* _Required work_
Stop after the line that contains "apply clean_no_lf, clean_floatstr."; until then, restate each line of the entries word for word from the very first.

* _Input_
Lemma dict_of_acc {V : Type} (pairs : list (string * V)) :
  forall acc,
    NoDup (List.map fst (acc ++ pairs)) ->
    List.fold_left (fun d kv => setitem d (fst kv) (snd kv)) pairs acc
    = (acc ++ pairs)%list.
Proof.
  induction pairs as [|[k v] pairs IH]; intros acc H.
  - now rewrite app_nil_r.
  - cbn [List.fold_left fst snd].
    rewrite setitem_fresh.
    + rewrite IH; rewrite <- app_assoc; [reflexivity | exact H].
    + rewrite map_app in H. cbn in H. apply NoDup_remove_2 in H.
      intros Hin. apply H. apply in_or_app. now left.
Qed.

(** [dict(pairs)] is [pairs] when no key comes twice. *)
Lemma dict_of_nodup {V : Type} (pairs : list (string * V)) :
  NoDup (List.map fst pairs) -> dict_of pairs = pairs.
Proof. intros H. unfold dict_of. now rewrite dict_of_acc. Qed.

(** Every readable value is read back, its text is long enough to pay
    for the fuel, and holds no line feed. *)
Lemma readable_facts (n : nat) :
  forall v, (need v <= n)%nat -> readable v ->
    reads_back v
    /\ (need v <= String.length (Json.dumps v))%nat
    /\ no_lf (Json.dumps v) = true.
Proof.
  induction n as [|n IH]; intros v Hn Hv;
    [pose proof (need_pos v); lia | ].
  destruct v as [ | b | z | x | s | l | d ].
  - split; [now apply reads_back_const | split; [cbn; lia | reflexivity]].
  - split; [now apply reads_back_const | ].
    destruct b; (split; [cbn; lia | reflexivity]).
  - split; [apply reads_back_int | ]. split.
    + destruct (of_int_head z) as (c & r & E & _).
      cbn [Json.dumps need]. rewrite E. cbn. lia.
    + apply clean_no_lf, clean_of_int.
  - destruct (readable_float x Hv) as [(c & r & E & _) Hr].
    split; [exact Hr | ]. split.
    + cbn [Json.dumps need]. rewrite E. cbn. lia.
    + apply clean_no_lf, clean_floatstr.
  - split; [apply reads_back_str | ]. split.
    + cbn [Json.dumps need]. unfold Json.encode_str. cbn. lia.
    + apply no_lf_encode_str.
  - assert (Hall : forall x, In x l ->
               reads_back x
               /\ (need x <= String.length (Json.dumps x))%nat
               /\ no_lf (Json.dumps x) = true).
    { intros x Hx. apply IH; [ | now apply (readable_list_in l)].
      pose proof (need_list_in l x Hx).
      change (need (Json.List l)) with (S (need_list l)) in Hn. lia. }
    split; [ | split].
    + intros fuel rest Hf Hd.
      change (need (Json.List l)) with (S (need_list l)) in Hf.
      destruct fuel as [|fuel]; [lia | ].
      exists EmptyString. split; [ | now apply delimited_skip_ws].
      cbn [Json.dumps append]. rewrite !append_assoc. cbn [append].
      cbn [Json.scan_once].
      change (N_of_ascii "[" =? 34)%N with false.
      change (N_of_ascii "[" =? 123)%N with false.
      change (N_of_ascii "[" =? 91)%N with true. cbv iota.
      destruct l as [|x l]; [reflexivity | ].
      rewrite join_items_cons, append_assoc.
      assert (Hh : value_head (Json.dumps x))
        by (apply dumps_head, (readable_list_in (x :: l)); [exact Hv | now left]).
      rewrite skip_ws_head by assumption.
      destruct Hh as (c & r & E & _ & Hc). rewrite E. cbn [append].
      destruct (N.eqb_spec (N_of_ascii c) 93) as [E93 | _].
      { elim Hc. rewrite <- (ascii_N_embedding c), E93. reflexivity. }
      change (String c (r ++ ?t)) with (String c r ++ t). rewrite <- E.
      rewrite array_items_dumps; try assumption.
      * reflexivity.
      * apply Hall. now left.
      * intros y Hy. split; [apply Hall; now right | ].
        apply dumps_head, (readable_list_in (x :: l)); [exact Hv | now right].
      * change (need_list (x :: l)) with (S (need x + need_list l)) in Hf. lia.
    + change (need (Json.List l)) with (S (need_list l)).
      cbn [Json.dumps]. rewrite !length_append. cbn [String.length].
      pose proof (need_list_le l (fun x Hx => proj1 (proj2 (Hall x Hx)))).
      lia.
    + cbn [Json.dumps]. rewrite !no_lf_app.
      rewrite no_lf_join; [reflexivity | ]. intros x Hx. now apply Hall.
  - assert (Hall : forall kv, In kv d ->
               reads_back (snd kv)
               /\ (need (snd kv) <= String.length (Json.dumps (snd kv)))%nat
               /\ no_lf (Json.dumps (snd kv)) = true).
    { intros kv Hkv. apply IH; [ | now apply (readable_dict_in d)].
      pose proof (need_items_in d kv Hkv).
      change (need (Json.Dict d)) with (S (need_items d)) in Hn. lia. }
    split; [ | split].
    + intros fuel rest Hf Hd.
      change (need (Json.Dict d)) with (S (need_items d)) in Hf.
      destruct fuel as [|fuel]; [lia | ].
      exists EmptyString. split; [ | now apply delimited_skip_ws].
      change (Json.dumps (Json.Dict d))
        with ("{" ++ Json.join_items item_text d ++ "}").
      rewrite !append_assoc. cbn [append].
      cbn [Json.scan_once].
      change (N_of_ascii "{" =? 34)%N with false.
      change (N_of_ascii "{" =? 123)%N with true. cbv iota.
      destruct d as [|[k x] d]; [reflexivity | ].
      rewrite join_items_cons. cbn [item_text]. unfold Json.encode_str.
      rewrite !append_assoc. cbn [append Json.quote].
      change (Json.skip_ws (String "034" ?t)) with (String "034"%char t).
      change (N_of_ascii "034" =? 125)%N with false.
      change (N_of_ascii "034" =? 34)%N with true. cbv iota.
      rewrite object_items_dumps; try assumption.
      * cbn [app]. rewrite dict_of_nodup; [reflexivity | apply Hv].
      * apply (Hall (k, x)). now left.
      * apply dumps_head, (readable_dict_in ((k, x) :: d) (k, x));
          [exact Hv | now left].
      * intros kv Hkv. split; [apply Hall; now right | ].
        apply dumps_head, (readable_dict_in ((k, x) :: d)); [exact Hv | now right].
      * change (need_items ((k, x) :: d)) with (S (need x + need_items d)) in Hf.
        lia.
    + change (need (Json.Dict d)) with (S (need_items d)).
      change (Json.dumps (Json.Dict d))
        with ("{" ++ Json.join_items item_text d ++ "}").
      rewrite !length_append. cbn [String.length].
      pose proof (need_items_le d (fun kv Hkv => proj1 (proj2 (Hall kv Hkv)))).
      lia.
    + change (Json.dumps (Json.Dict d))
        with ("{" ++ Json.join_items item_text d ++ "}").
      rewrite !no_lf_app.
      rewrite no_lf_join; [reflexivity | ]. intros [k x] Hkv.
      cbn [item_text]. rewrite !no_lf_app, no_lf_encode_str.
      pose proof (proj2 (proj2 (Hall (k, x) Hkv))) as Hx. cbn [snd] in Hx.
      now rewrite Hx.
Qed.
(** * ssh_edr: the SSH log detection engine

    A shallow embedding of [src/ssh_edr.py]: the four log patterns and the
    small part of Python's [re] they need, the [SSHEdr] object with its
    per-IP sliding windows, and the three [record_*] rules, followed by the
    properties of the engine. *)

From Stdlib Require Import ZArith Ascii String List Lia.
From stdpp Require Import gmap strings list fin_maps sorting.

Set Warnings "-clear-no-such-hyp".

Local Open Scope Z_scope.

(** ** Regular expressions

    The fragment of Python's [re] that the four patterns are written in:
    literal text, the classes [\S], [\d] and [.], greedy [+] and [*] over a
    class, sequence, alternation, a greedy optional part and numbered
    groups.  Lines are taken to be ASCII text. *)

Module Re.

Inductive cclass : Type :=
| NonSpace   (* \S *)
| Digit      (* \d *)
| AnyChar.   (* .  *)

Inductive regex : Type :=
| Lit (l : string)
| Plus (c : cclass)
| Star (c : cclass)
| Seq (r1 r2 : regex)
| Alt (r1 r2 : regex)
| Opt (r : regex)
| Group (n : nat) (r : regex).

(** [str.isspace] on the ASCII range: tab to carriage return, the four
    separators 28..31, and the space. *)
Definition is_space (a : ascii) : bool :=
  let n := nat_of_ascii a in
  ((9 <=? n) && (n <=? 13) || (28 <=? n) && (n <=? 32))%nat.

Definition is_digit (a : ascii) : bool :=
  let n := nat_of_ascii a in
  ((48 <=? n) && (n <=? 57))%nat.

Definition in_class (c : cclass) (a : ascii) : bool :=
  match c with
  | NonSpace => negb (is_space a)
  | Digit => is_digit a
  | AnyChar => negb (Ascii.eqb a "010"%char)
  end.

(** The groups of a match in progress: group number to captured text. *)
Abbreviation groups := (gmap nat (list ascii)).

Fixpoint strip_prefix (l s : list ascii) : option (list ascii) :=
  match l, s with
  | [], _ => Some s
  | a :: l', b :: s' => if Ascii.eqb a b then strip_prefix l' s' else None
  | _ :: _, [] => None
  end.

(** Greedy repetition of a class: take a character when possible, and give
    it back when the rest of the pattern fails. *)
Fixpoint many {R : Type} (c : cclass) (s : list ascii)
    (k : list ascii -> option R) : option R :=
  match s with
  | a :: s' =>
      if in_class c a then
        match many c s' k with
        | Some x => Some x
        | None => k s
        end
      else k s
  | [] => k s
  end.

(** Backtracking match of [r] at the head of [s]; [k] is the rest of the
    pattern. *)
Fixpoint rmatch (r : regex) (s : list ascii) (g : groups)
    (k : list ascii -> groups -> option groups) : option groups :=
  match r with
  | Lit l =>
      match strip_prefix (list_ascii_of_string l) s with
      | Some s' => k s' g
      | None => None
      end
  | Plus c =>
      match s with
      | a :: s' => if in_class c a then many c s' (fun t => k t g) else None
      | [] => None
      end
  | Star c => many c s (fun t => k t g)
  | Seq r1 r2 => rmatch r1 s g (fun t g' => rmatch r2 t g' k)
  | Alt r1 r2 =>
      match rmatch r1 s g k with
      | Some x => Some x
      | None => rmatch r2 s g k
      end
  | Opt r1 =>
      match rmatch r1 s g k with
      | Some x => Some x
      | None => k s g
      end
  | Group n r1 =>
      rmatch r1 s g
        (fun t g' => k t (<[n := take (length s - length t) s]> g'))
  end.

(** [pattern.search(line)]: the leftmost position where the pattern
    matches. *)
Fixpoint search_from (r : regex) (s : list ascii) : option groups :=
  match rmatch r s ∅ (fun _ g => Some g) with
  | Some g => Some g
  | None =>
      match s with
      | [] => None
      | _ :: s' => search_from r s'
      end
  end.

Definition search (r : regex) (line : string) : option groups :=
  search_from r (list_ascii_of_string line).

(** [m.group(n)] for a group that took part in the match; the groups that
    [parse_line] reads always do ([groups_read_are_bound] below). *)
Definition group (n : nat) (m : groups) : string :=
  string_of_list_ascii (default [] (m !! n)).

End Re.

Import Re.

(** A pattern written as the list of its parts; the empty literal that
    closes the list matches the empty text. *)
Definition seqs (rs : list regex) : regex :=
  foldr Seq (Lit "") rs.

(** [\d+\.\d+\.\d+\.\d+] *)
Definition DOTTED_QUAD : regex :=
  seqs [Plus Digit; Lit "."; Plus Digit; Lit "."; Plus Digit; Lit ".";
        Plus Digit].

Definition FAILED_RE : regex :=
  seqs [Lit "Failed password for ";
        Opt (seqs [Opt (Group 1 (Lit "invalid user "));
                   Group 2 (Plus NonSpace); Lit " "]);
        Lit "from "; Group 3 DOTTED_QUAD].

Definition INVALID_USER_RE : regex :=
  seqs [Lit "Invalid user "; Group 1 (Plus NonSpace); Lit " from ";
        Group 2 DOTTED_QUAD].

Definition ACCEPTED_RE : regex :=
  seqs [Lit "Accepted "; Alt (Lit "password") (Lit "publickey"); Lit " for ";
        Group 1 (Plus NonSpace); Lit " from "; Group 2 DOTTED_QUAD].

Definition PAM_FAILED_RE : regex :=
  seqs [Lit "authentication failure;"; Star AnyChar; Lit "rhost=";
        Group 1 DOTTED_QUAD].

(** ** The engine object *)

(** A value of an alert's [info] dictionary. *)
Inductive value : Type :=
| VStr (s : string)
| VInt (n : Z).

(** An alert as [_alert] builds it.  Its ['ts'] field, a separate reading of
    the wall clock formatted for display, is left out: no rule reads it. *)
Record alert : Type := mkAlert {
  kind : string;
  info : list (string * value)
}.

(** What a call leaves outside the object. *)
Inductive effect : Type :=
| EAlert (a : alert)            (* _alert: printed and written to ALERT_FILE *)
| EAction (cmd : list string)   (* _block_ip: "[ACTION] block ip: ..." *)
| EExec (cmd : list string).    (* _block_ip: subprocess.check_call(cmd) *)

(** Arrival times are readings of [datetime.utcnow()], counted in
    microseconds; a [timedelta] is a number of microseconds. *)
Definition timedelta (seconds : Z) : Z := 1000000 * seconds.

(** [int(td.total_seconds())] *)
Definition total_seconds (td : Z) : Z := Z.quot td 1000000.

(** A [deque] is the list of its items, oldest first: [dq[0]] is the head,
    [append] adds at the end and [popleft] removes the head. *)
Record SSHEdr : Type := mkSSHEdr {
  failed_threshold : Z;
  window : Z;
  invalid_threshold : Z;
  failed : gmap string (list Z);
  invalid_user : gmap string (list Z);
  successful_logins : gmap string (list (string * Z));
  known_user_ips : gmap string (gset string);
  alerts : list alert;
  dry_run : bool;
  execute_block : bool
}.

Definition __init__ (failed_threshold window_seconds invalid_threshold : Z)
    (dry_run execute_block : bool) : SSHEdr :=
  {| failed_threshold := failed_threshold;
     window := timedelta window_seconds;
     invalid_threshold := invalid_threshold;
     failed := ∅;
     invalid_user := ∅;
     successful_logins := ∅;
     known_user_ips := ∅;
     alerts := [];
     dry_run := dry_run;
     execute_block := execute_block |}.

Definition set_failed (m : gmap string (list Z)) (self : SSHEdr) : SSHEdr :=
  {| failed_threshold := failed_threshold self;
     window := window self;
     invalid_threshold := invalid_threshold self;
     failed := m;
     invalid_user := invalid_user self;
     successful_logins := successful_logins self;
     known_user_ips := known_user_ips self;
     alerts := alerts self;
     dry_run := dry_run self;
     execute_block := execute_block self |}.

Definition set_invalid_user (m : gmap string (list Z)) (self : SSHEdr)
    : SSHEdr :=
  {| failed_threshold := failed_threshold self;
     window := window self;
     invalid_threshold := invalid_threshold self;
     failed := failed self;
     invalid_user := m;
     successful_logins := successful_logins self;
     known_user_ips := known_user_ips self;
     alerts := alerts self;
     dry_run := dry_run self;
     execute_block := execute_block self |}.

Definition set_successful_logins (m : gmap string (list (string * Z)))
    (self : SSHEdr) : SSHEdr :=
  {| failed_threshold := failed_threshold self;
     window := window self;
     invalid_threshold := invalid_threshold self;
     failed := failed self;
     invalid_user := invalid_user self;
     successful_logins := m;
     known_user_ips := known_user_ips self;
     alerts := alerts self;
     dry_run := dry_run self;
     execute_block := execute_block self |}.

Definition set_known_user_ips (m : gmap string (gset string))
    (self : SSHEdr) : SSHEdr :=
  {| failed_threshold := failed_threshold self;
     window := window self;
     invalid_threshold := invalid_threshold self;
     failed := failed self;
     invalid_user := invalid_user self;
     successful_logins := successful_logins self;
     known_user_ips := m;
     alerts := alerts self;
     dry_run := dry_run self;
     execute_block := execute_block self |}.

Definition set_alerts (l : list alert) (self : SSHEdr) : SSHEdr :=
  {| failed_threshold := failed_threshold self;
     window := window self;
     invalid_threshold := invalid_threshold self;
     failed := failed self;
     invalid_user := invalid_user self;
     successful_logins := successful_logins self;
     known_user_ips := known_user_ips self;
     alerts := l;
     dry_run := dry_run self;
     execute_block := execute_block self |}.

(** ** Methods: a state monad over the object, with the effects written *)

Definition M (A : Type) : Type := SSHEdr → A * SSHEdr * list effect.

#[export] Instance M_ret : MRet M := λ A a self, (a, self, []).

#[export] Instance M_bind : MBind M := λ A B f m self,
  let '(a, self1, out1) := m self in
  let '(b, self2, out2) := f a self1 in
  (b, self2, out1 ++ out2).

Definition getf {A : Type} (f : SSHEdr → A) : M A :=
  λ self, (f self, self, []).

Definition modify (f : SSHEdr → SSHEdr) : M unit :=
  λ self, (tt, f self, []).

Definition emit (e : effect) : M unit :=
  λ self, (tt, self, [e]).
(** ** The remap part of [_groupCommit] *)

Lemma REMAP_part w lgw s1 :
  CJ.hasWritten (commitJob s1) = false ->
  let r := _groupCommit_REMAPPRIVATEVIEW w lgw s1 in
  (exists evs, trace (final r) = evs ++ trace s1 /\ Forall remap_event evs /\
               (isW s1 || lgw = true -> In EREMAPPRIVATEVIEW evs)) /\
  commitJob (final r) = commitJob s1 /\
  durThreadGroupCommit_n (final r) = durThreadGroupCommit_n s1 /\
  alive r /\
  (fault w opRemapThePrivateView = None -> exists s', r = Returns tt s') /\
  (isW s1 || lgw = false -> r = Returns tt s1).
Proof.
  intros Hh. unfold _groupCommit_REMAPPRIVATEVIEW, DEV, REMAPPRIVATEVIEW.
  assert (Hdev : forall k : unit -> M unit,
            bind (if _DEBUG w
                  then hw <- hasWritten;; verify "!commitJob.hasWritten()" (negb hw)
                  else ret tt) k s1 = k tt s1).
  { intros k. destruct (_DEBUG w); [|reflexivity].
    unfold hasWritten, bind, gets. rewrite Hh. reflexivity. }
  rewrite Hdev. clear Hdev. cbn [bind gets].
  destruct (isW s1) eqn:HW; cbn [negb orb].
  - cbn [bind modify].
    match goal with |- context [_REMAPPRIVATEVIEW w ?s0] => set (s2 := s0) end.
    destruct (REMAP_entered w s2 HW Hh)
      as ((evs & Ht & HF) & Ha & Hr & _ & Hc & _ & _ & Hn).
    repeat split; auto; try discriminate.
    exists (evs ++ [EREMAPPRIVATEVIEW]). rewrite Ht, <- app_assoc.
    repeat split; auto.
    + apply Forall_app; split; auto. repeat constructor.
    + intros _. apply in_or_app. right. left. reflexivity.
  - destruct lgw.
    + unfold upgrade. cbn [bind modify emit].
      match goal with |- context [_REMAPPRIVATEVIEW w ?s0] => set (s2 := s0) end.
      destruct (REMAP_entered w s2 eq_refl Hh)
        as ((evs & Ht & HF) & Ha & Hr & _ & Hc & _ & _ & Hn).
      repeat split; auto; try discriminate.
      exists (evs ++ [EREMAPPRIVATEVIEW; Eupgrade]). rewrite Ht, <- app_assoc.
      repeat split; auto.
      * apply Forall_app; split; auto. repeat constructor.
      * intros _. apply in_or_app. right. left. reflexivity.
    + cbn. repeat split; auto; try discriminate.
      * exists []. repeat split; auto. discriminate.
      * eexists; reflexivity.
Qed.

* _Output for this exercise_
Lemma dict_of_acc {V : Type} (pairs : list (string * V)) :
  forall acc,
    NoDup (List.map fst (acc ++ pairs)) ->
    List.fold_left (fun d kv => setitem d (fst kv) (snd kv)) pairs acc
    = (acc ++ pairs)%list.
Proof.
  induction pairs as [|[k v] pairs IH]; intros acc H.
  - now rewrite app_nil_r.
  - cbn [List.fold_left fst snd].
    rewrite setitem_fresh.
    + rewrite IH; rewrite <- app_assoc; [reflexivity | exact H].
    + rewrite map_app in H. cbn in H. apply NoDup_remove_2 in H.
      intros Hin. apply H. apply in_or_app. now left.
Qed.

(** [dict(pairs)] is [pairs] when no key comes twice. *)
Lemma dict_of_nodup {V : Type} (pairs : list (string * V)) :
  NoDup (List.map fst pairs) -> dict_of pairs = pairs.
Proof. intros H. unfold dict_of. now rewrite dict_of_acc. Qed.

(** Every readable value is read back, its text is long enough to pay
    for the fuel, and holds no line feed. *)
Lemma readable_facts (n : nat) :
  forall v, (need v <= n)%nat -> readable v ->
    reads_back v
    /\ (need v <= String.length (Json.dumps v))%nat
    /\ no_lf (Json.dumps v) = true.
Proof.
  induction n as [|n IH]; intros v Hn Hv;
    [pose proof (need_pos v); lia | ].
  destruct v as [ | b | z | x | s | l | d ].
  - split; [now apply reads_back_const | split; [cbn; lia | reflexivity]].
  - split; [now apply reads_back_const | ].
    destruct b; (split; [cbn; lia | reflexivity]).
  - split; [apply reads_back_int | ]. split.
    + destruct (of_int_head z) as (c & r & E & _).
      cbn [Json.dumps need]. rewrite E. cbn. lia.
    + apply clean_no_lf, clean_of_int.
  - destruct (readable_float x Hv) as [(c & r & E & _) Hr].
    split; [exact Hr | ]. split.
    + cbn [Json.dumps need]. rewrite E. cbn. lia.
    + apply clean_no_lf, clean_floatstr.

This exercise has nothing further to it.